(** * Astral: position pipeline, closest-object detector, camera
      transitions and trail level of detail

    A shallow embedding of the TypeScript sources of the satellite viewer:

    - [Store]            the zustand store [useSatelliteStore]
                         (selection, compare mode, [findClosestSatellite],
                         [getRealtimePosition]);
    - [Satellites]       the per-frame propagation loop of [Satellites.tsx]
                         (frame counter, local position buffer, throttled
                         copy into the store);
    - [CameraController] the transition branch of the camera's [useFrame];
    - [SatelliteTrails]  the level-of-detail rule for the trail length.

    Beyond these: the rest of the store and its filter ([StoreRest]), the
    click handlers of the panels ([SatelliteList], [Handlers]), the clock
    ([TimeControls]), the antenna pointing ([Tracking]), the camera
    presets and the effect that starts a transition ([CameraPresets]),
    the samples of the orbit trail ([TrailSamples]), the model detail
    ([SatelliteLOD]), the motion trails ([MotionTrails]) and the catalog
    service of the server ([TleService]).

    Numbers.  A JavaScript [number] is read as an exact number: a real
    ([R]) where the code takes square roots or powers, a rational ([Q])
    where it only adds, multiplies, divides and rounds down, and a natural
    number for the frame counter.  Rounding, overflow and NaN of binary64
    are outside this model.  [Infinity], which the closest-object scan uses
    as its initial minimum, is represented explicitly. *)

From Stdlib Require Import Reals ZArith QArith Qround Qabs Psatz.
From stdpp Require Import gmap strings list fin_maps.

(** ** JavaScript truthiness of an id

    [string | null] values are tested with [!id] and [if (id)]: [null] and
    the empty string are falsy, every other string is truthy. *)

Definition truthy (o : option string) : bool :=
  match o with
  | None => false
  | Some s => negb (String.eqb s EmptyString)
  end.

(** ** Comparisons of numbers

    [<], [>=] and [===] on numbers are decided by the order of the reals. *)

#[global] Instance Rlt_decision (a b : R) : Decision (a < b)%R := Rlt_dec a b.
#[global] Instance Rle_decision (a b : R) : Decision (a <= b)%R := Rle_dec a b.
#[global] Instance Req_decision : EqDecision R := Req_dec_T.

(** ** The store: [useSatelliteStore] *)

Module Store.

Record SatelliteInfo : Type := {
  name : string;
  noradId : string;
  line1 : string;
  line2 : string;
  category : option string;
  operator : option string;
  launchDate : option string
}.

Record SatellitePosition : Type := {
  x : R;
  y : R;
  z : R;
  lat : R;
  lon : R;
  alt : R;
  velocity : R
}.

Abbreviation PositionMap := (gmap string SatellitePosition).

(** [realtimePositionGetter] is a closure returning the live buffer of the
    [Satellites] component; [currentTime] is a [Date], kept as its epoch
    milliseconds. *)
Record SatelliteStore : Type := {
  satellites : list SatelliteInfo;
  satellitePositions : PositionMap;
  selectedSatellite : option string;
  hoveredSatellite : option string;
  followedSatellite : option string;
  visitedObject : option string;
  closestSatelliteMode : bool;
  closestSatelliteId : option string;
  closestSatelliteDistance : option R;
  currentTime : Z;
  timeSpeed : R;
  isPaused : bool;
  searchQuery : string;
  filterCategory : option string;
  filterOperator : option string;
  showTrails : bool;
  showLabels : bool;
  trailLength : R;
  realtimePositionGetter : option (unit → PositionMap)
}.

(** The initial state of the store, at a given creation time. *)
Definition initialStore (now : Z) : SatelliteStore := {|
  satellites := [];
  satellitePositions := ∅;
  selectedSatellite := None;
  hoveredSatellite := None;
  followedSatellite := None;
  visitedObject := None;
  closestSatelliteMode := false;
  closestSatelliteId := None;
  closestSatelliteDistance := None;
  currentTime := now;
  timeSpeed := 1%R;
  isPaused := false;
  searchQuery := EmptyString;
  filterCategory := None;
  filterOperator := None;
  showTrails := true;
  showLabels := false;
  trailLength := 100%R;
  realtimePositionGetter := None
|}.
(** An import whose second read is refused. *)
Lemma importWrappedKey_check_active_witness :
  let w := Scripted.tenant [inl (Scripted.key "kid-1" Scripted.root "pre-activation");
                            inr Scripted.forbidden] in
  let run := encryptionkeymanager.importWrappedKey Scripted.idle Scripted.api "kid-1"
               (Some "abc"%string) w in
  fst run = Some Scripted.forbidden
  /\ calls (snd run)
     = [CallImportWrappedKey
          (mkEncryptionKey (Some "kid-1"%string) None None None None None (Some "abc"%string));
        CallRead "kid-1"; CallSleep 20; CallRead "kid-1"].
Proof.
  intros w run.
  destruct (importWrappedKey_check_active Scripted.idle Scripted.api "kid-1"
              (Some "abc"%string) w) as (_ & _ & _ & _ & _ & _ & H5 & _).
  assert (Hrun : run = (Some Scripted.forbidden,
    snd (encryptionkeymanager.importWrappedKey_check Scripted.api "kid-1"
           (wait.world_at (encryptionkeymanager.Sleep Scripted.idle) 1 20
              (encryptionkeymanager.importWrappedKey_check Scripted.api "kid-1")
              (snd (invoke (CallImportWrappedKey
                              (mkEncryptionKey (Some "kid-1"%string) None None None None None
                                               (Some "abc"%string)))
                           (EncryptionKey_ImportWrappedKey Scripted.api
                              (mkEncryptionKey (Some "kid-1"%string) None None None None None
                                               (Some "abc"%string))) w)))))).
  { apply (H5 1%nat Scripted.forbidden eq_refl).
    - lia.
    - intros j Hj. destruct j as [|j]; [reflexivity | lia].
    - reflexivity. }
  rewrite Hrun. split; reflexivity.
Defined.

(** A creation whose key shows at the third read. *)
Lemma createRootKey_check_not_found_witness :
  let key := Scripted.key "kid-1" Scripted.root "pre-activation" in
  let w := Scripted.tenant [inr Scripted.notFound; inr Scripted.notFound; inl key] in
  let check := encryptionkeymanager.createRootKey_check Scripted.IsStatusNotFound
                 Scripted.api key in
  let r := wait.Until (encryptionkeymanager.Sleep Scripted.idle) 100 20 check w in
  wait.result r = None
  /\ wait.checks (wait.trace r) = 3
  /\ wait.sleeps (wait.trace r) = 2
  /\ calls (wait.world r)
     = [CallRead "kid-1"; CallSleep 20; CallRead "kid-1"; CallSleep 20; CallRead "kid-1"].
Proof.
  intros key w check r.
  destruct (createRootKey_check_not_found Scripted.idle Scripted.IsStatusNotFound
              Scripted.api key w) as (_ & _ & _ & H4).
  destruct (H4 100 20 Scripted.notFound Scripted.notFound key) as (Hr & Hc & Hs & Hw);
    try reflexivity.
  { intros H; discriminate H. }
  split; [exact Hr|]. split; [exact Hc|]. split; [exact Hs|].
  fold check in Hw. fold w in Hw. fold r in Hw. rewrite Hw. reflexivity.
Defined.
(** * CalculadoraCO2: calculation engine and route directory

    Shallow embedding of [js/config.js] (the constant tables),
    [js/calculator.js] (the [Calculator] object) and [routes-data.js]
    (the [RoutesDB] object), followed by the properties of the
    specification that concern them.

    JavaScript numbers are IEEE 754 binary64 values.  They are modelled by
    [spec_float] with the binary64 parameters, and every arithmetic
    operation of the source is the correctly rounded operation of
    [SpecFloat] ([SFmul], [SFdiv], [SFadd], [SFsub]): nothing is idealised
    to real or rational arithmetic, so NaN, the infinities, the signed
    zeros, overflow and rounding behave as they do in an engine.

    JavaScript strings are sequences of UTF-16 code units. *)

From Stdlib Require Import ZArith NArith List Bool Lia String Ascii.
From Stdlib Require Import Permutation Sorted.
From Stdlib Require Import SpecFloat.
Import ListNotations.

(** ** The JavaScript fragment used by the sources *)

Module JS.

(** *** Numbers *)

Definition number : Type := spec_float.

Definition prec : Z := 53.
Definition emax : Z := 1024.

Definition add : number -> number -> number := SFadd prec emax.
Definition sub : number -> number -> number := SFsub prec emax.
Definition mul : number -> number -> number := SFmul prec emax.
Definition div : number -> number -> number := SFdiv prec emax.

(** [x < y], [x > y] and [x === y] on two numbers. *)
Definition lt (x y : number) : bool := SFltb x y.
Definition gt (x y : number) : bool := SFltb y x.
Definition strict_eq (x y : number) : bool := SFeqb x y.

(** An integer literal; it is exact below [2^53] and correctly rounded
    above. *)
Definition of_Z (z : Z) : number := binary_normalize prec emax z 0 false.

(** A decimal literal [m / 10^k].  Both [m] and [10^k] are exact for the
    literals of the sources, and the division is correctly rounded, so the
    result is the binary64 value nearest to the decimal, which is how a
    literal is read. *)
Definition decimal (m : Z) (k : Z) : number :=
  div (of_Z m) (of_Z (10 ^ k)).

Definition NaN : number := S754_nan.
Definition Infinity : number := S754_infinity false.

Definition is_nan (x : number) : bool :=
  match x with S754_nan => true | _ => false end.

Definition is_finite (x : number) : bool :=
  match x with
  | S754_zero _ | S754_finite _ _ _ => true
  | _ => false
  end.

(** [Math.round]: the integer nearest to [x], a tie going towards
    [+Infinity]; NaN, the infinities and the zeros are returned as they
    are, and a result that is zero keeps the sign of [x].  For a finite
    [x = ± m * 2^e] with [e < 0] the integer is
    [floor (x + 1/2) = floor ((± 2 m + 2^-e) / 2^(1 - e))], computed
    exactly. *)
Definition Math_round (x : number) : number :=
  match x with
  | S754_finite s m e =>
      if (0 <=? e)%Z then x
      else
        let n := ((2 * cond_Zopp s (Zpos m) + 2 ^ (- e)) / 2 ^ (1 - e))%Z in
        if (n =? 0)%Z then S754_zero s else of_Z n
  | _ => x
  end.

(** *** Values, as far as [typeof] tells them apart

    [VOther] stands for the values of the remaining types: objects,
    functions, symbols and big integers. *)

Inductive value : Type :=
| VUndefined
| VNull
| VBoolean (b : bool)
| VNumber (x : number)
| VString (s : list N)
| VOther.

(** [typeof v === 'number'] *)
Definition typeof_number (v : value) : bool :=
  match v with VNumber _ => true | _ => false end.

(** *** Strings *)

Definition jstring : Type := list N.

Fixpoint string_eqb (a b : jstring) : bool :=
  match a, b with
  | [], [] => true
  | x :: a', y :: b' => (x =? y)%N && string_eqb a' b'
  | _, _ => false
  end.

(** Decoding of the UTF-8 text of a source literal into code units. *)
Definition cont (b : N) : N := N.land b 63.

Fixpoint utf16_of_utf8 (l : list N) : jstring :=
  match l with
  | [] => []
  | b0 :: r0 =>
      if (b0 <? 128)%N then b0 :: utf16_of_utf8 r0
      else if (b0 <? 224)%N then
        match r0 with
        | b1 :: r1 =>
            (N.shiftl (N.land b0 31) 6 + cont b1)%N :: utf16_of_utf8 r1
        | [] => [65533%N]
        end
      else if (b0 <? 240)%N then
        match r0 with
        | b1 :: b2 :: r2 =>
            (N.shiftl (N.land b0 15) 12 + N.shiftl (cont b1) 6 + cont b2)%N
              :: utf16_of_utf8 r2
        | _ => [65533%N]
        end
      else
        match r0 with
        | b1 :: b2 :: b3 :: r3 =>
            let cp := (N.shiftl (N.land b0 7) 18 + N.shiftl (cont b1) 12
                       + N.shiftl (cont b2) 6 + cont b3 - 65536)%N in
            (55296 + N.shiftr cp 10)%N :: (56320 + N.land cp 1023)%N
              :: utf16_of_utf8 r3
        | _ => [65533%N]
        end
  end.

Definition lit (s : string) : jstring :=
  utf16_of_utf8 (map N_of_ascii (list_ascii_of_string s)).

(** WhiteSpace and LineTerminator code points, the ones [trim] strips. *)
Definition is_white_space (u : N) : bool :=
  ((9 <=? u) && (u <=? 13) || (u =? 32) || (u =? 160) || (u =? 5760)
   || (8192 <=? u) && (u <=? 8202) || (u =? 8232) || (u =? 8233)
   || (u =? 8239) || (u =? 8287) || (u =? 12288) || (u =? 65279))%N.

Fixpoint trimStart (s : jstring) : jstring :=
  match s with
  | u :: s' => if is_white_space u then trimStart s' else s
  | [] => []
  end.

Definition trim (s : jstring) : jstring :=
  rev (trimStart (rev (trimStart s))).

(** [toLowerCase] on the Basic Latin and Latin-1 Supplement blocks
    (A-Z, and U+00C0-U+00DE but for the multiplication sign U+00D7).
    These blocks hold every letter of the mode keys and of the city names;
    a code unit outside them is left as it is. *)
Definition lower_unit (u : N) : N :=
  if ((65 <=? u) && (u <=? 90))%N then (u + 32)%N
  else if ((192 <=? u) && (u <=? 222) && negb (u =? 215))%N then (u + 32)%N
  else u.

Definition toLowerCase (s : jstring) : jstring := map lower_unit s.

(** *** Objects used as tables: own properties in insertion order *)

Fixpoint get_own {A : Type} (o : list (jstring * A)) (k : jstring)
  : option A :=
  match o with
  | [] => None
  | (k', v) :: o' => if string_eqb k' k then Some v else get_own o' k
  end.

(** The keys that [for (k in o)] visits, in order. *)
Definition own_keys {A : Type} (o : list (jstring * A)) : list jstring :=
  map fst o.

(** *** [Array.prototype.sort] with a comparison function

    The sort is stable, and the comparison function is only looked at
    through [comparefn(x, y) < 0] (a NaN answer counts as [+0]).  Elements
    are inserted from left to right, each one in front of the first
    element it compares below; for a consistent comparison function this
    is the array every conforming engine returns. *)
Fixpoint sort_insert {A : Type} (comparefn : A -> A -> number)
  (x : A) (l : list A) : list A :=
  match l with
  | [] => [x]
  | y :: l' =>
      if lt (comparefn x y) (of_Z 0) then x :: l
      else y :: sort_insert comparefn x l'
  end.
Lemma relaxed_init g :
  "__proto__" ∉ id <$> ns → source ≠ "__proto__" →
  relaxed ns source g (init_state ns source).
Proof.
  intros Hproto Hsrc.
  assert (∀ u, ¬ settled ns (init_state ns source) u) as Hnone.
  { intros u [Hu1 Hu2]. apply Hu2. simpl. by apply (Set_new_spec (id <$> ns)). }
  split.
  - intros n. simpl. by rewrite (proj1 (Set_new_spec _)).
  - intros n Hn. simpl. rewrite init_costs_lookup.
    rewrite bool_decide_eq_false_2 by (by intros ->).
    case_decide; [done|]. by rewrite bool_decide_eq_true_2.
  - exists 0%Z. simpl. rewrite init_costs_lookup.
    rewrite bool_decide_eq_false_2, decide_True by done. done.
  - intros u Hu. by destruct (Hnone u).
  - intros u l nb cu Hu. by destruct (Hnone u).
  - intros u v cu cv Hu. by destruct (Hnone u).
Qed.

Lemma relaxed_visit g s c z :
  relaxed ns source g s → c ∈ unvisited s → costs s !! c = Some (Fin z) →
  (∀ v cv, v ∈ unvisited s → costs s !! v = Some cv → num_lt cv (Fin z) = false) →
  relaxed ns source (<[c := []]> g)
    (State (costs s) (previous s) (Set_delete (unvisited s) c)) ∧
  (∀ u cu, u ∈ id <$> ns → u ∉ Set_delete (unvisited s) c →
     costs s !! u = Some (Fin cu) → (cu ≤ z)%Z).
Proof.
  intros [Hunv Hcosts Hsrc Hset Hedges Hord] Hc Hz Hleast.
  assert (∀ u, u ∈ id <$> ns → u ∉ Set_delete (unvisited s) c →
               u = c ∨ settled ns s u) as Hcase.
  { intros u Hu1 Hu2. rewrite elem_of_Set_delete in Hu2.
    destruct (decide (u = c)); [by left|]. right. split; [done|tauto]. }
  split.
  - split; unfold settled; simpl.
    + intros n [Hn _]%elem_of_Set_delete. by apply Hunv.
    + done.
    + done.
    + intros u [Hu1 Hu2]. destruct (Hcase u Hu1 Hu2) as [->|Hu]; [eauto|].
      by apply Hset.
    + intros u l nb cu [Hu1 Hu2] Hl Hnb Hcu.
      destruct (decide (c = u)) as [<-|Hne].
      * rewrite lookup_insert_eq in Hl. injection Hl as <-.
        by apply elem_of_nil in Hnb.
      * rewrite lookup_insert_ne in Hl by done.
        destruct (Hcase u Hu1 Hu2) as [->|Hu]; [done|].
        by apply (Hedges u l).
    + intros u v cu cv [Hu1 Hu2] [Hv _]%elem_of_Set_delete Hcu Hcv.
      destruct (Hcase u Hu1 Hu2) as [->|Hu].
      * rewrite Hz in Hcu. injection Hcu as <-. by apply (Hleast v).
      * by apply (Hord u v).
  - intros u cu Hu1 Hu2 Hcu. destruct (Hcase u Hu1 Hu2) as [->|Hu].
    + rewrite Hz in Hcu. injection Hcu as <-. lia.
    + specialize (Hord u c cu (Fin z) Hu Hc Hcu Hz). num_solve.
Qed.

Lemma relaxed_relax g unv c z done nb cp :
  relaxed ns source (<[c := done]> g) (State cp.1 cp.2 unv) →
  c ∈ id <$> ns → c ∉ unv → cp.1 !! c = Some (Fin z) →
  (∀ u cu, u ∈ id <$> ns → u ∉ unv → cp.1 !! u = Some (Fin cu) → (cu ≤ z)%Z) →
  nb_node nb ∈ id <$> ns → (0 ≤ nb_cost nb)%Z →
  relaxed ns source (<[c := done ++ [nb]]> g)
    (State (relax unv c cp nb).1 (relax unv c cp nb).2 unv) ∧
  (relax unv c cp nb).1 !! c = Some (Fin z) ∧
  (∀ u cu, u ∈ id <$> ns → u ∉ unv →
     (relax unv c cp nb).1 !! u = Some (Fin cu) → (cu ≤ z)%Z).
Proof.
  intros Hrel Hc Hcu Hz Hmax Hv Hw.
  destruct Hrel as [Hunv Hcosts Hsrc Hset Hedges Hord].
  unfold settled in *. simpl in *.
  assert ((∃ cv, cp.1 !! nb_node nb = Some cv ∧
                 num_lt (Fin (z + nb_cost nb)) cv = false) →
          relaxed ns source (<[c := done ++ [nb]]> g) (State cp.1 cp.2 unv))
    as Hsame.
  { intros Hnb. split; unfold settled; simpl; try done.
    intros u l nb' cu Hu Hl Hnb' Hcu'.
    destruct (decide (c = u)) as [<-|Hne].
    - rewrite lookup_insert_eq in Hl. injection Hl as <-.
      apply elem_of_app in Hnb' as [Hnb'| ->%list_elem_of_singleton].
      + apply (Hedges c done nb' cu); [done | by rewrite lookup_insert_eq | done | done].
      + rewrite Hz in Hcu'. injection Hcu' as <-. done.
    - rewrite lookup_insert_ne in Hl by done.
      apply (Hedges u l nb' cu); [done | by rewrite lookup_insert_ne | done | done]. }
  unfold relax, Set_has. case_bool_decide as Hin; cycle 1.
  { split_and!; [|done|done]. apply Hsame.
    destruct (Hset (nb_node nb)) as [cv Hcv]; [done|].
    exists (Fin cv). split; [done|].
    specialize (Hmax _ _ Hv Hin Hcv). num_solve. }
  simpl. rewrite Hz. destruct (Hcosts _ Hv) as [cn Hcn]. rewrite Hcn.
  cbn [num_add].
  destruct (num_lt (Fin (z + nb_cost nb)) cn) eqn:Hlt; cycle 1.
  { split_and!; [|done|done]. apply Hsame. eauto. }
  simpl.
  assert (∀ u, u ∉ unv → nb_node nb ≠ u) as Hneq by (by intros u ? <-).
  assert (∀ k a cv, cp.1 !! k = Some cv → num_lt (Fin a) cv = false →
            ∃ cv', <[nb_node nb := Fin (z + nb_cost nb)]> cp.1 !! k = Some cv' ∧
                   num_lt (Fin a) cv' = false) as Hdec.
  { intros k a cv Hk Ha. destruct (decide (nb_node nb = k)) as [<-|Hne].
    - rewrite lookup_insert_eq. eexists. split; [done|].
      rewrite Hcn in Hk. injection Hk as <-. num_solve.
    - rewrite lookup_insert_ne by done. eauto. }
  split_and!.
  - split; unfold settled; simpl.
    + done.
    + intros n Hn. rewrite lookup_insert. case_decide; [done | by apply Hcosts].
    + destruct Hsrc as (z0 & Hz0 & Hle).
      destruct (decide (nb_node nb = source)) as [Heq|Hne].
      * rewrite Heq, lookup_insert_eq. eexists. split; [done|].
        rewrite Heq, Hz0 in Hcn. injection Hcn as <-. num_solve.
      * rewrite lookup_insert_ne by done. eauto.
    + intros u [Hu1 Hu2]. rewrite lookup_insert_ne by auto. by apply Hset.
    + intros u l nb' cu [Hu1 Hu2] Hl Hnb' Hcu'.
      rewrite lookup_insert_ne in Hcu' by auto.
      destruct (decide (c = u)) as [<-|Hne].
      * rewrite lookup_insert_eq in Hl. injection Hl as <-.
        apply elem_of_app in Hnb' as [Hnb'| ->%list_elem_of_singleton].
        -- destruct (Hedges c done nb' cu) as (cv & Hcv' & Hle);
             [done | by rewrite lookup_insert_eq | done | done |].
           by apply (Hdec _ _ cv).
        -- rewrite lookup_insert_eq. eexists. split; [done|].
           rewrite Hz in Hcu'. injection Hcu' as <-. simpl. apply Z.ltb_irrefl.
      * rewrite lookup_insert_ne in Hl by done.
        destruct (Hedges u l nb' cu) as (cv & Hcv' & Hle);
          [done | by rewrite lookup_insert_ne | done | done |].
        by apply (Hdec _ _ cv).
    + intros u v cu cv [Hu1 Hu2] Hvin Hcu' Hcv'.
      rewrite lookup_insert_ne in Hcu' by auto.
      destruct (decide (nb_node nb = v)) as [<-|Hne].
      * rewrite lookup_insert_eq in Hcv'. injection Hcv' as <-.
        specialize (Hmax u cu Hu1 Hu2 Hcu'). num_solve.
      * rewrite lookup_insert_ne in Hcv' by done. by apply (Hord u v).
  - rewrite lookup_insert_ne by auto. done.
  - intros u cu Hu1 Hu2. rewrite lookup_insert_ne by auto. by apply Hmax.
Qed.
(** XFIN. When the server receives a checksum-valid packet that carries
    the FIN flag, is no DATA packet and no SYN without ACK, and whose
    sequence number is below [2^32 - 1] (so that the FIN-ACK's
    [ack_no = seq_no + 1] fits its 32-bit field), it writes an output
    file, whatever the buffer holds: the file is the concatenation, in
    ascending order of sequence number, of the chunk of every key of
    the receive buffer and of nothing else.  The keys are exactly the
    sequence numbers stored so far (chunks delivered in order stay in
    the buffer; a missing sequence number contributes nothing), and the
    buffer is left as it was. *)
Theorem fin_commits_the_buffer
    (s : t) (now : Q) (d : list byte) (addr : address) (packet : Packet.t) :
  Packet.from_bytes (take Packet.MAX_PACKET_SIZE d) = Returns (Some packet) ->
  Packet.verify_checksum packet = Returns true ->
  Packet.is_fin packet = true ->
  Packet.is_data packet = false ->
  Packet.is_syn packet && negb (Packet.is_ack packet) = false ->
  Packet.seq_no packet < 2 ^ 32 - 1 ->
  exists s' keys,
    _receive_loop_turn false now d addr s = (Returns tt, s') /\
    files s' !! CongestionController.py_int now
    = Some (concat (map (fun k =>
                           default [] (ReceiverBuffer.received_data (buffer s) !! k))
                      keys)) /\
    StronglySorted Z.le keys /\ NoDup keys /\
    (forall k, k ∈ keys <->
               is_Some (ReceiverBuffer.received_data (buffer s) !! k)) /\
    buffer s' = buffer s.
Proof.
  intros Hfrom Hck Hfin Hdata Hsyn Hseq.
  assert (Hlo : 0 <= Packet.seq_no packet).
  { unfold Packet.from_bytes in Hfrom.
    case_decide; [discriminate|].
    unfold Packet.unpack_IIBHH in Hfrom. case_decide; [|discriminate].
    unfold Packet.new in Hfrom. case_decide; [discriminate|].
    injection Hfrom as <-. cbn. apply be_value_nonneg. }
  destruct (handle_fin_commits now packet addr
              (upd_stats TransferStats.incr_packets_received s))
    as (s' & Hrun & Hfiles & Hbuf & _); [lia|].
  exists s', (ReceiverBuffer.sorted_keys (buffer s)).
  destruct (sorted_keys_spec (buffer s)) as (Hsorted & Hnodup & Hkeys).
  split; [|split; [|split; [|split; [|split]]]]; try assumption.
  - unfold _receive_loop_turn, _handle_packet. unfold_m.
    rewrite Hfrom, Hck. cbn [negb]. rewrite Hsyn, Hdata, Hfin.
    unfold_m. now rewrite Hrun.
  - rewrite Hfiles, lookup_insert_eq. f_equal.
    apply get_ordered_data_concat.
Qed.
- - - -
**YOUR OBJECTIVE**:
In the listing above, start at the line with "destruct (importWrappedKey_check_active Scripted.idle", go on through the line with "(wait.world_at (encryptionkeymanager.Sleep Scripted.idle)", and copy each of those lines exactly; leave out all the rest.

**RESULT BELOW**:
  destruct (importWrappedKey_check_active Scripted.idle Scripted.api "kid-1"
              (Some "abc"%string) w) as (_ & _ & _ & _ & _ & _ & H5 & _).
  assert (Hrun : run = (Some Scripted.forbidden,
    snd (encryptionkeymanager.importWrappedKey_check Scripted.api "kid-1"
           (wait.world_at (encryptionkeymanager.Sleep Scripted.idle) 1 20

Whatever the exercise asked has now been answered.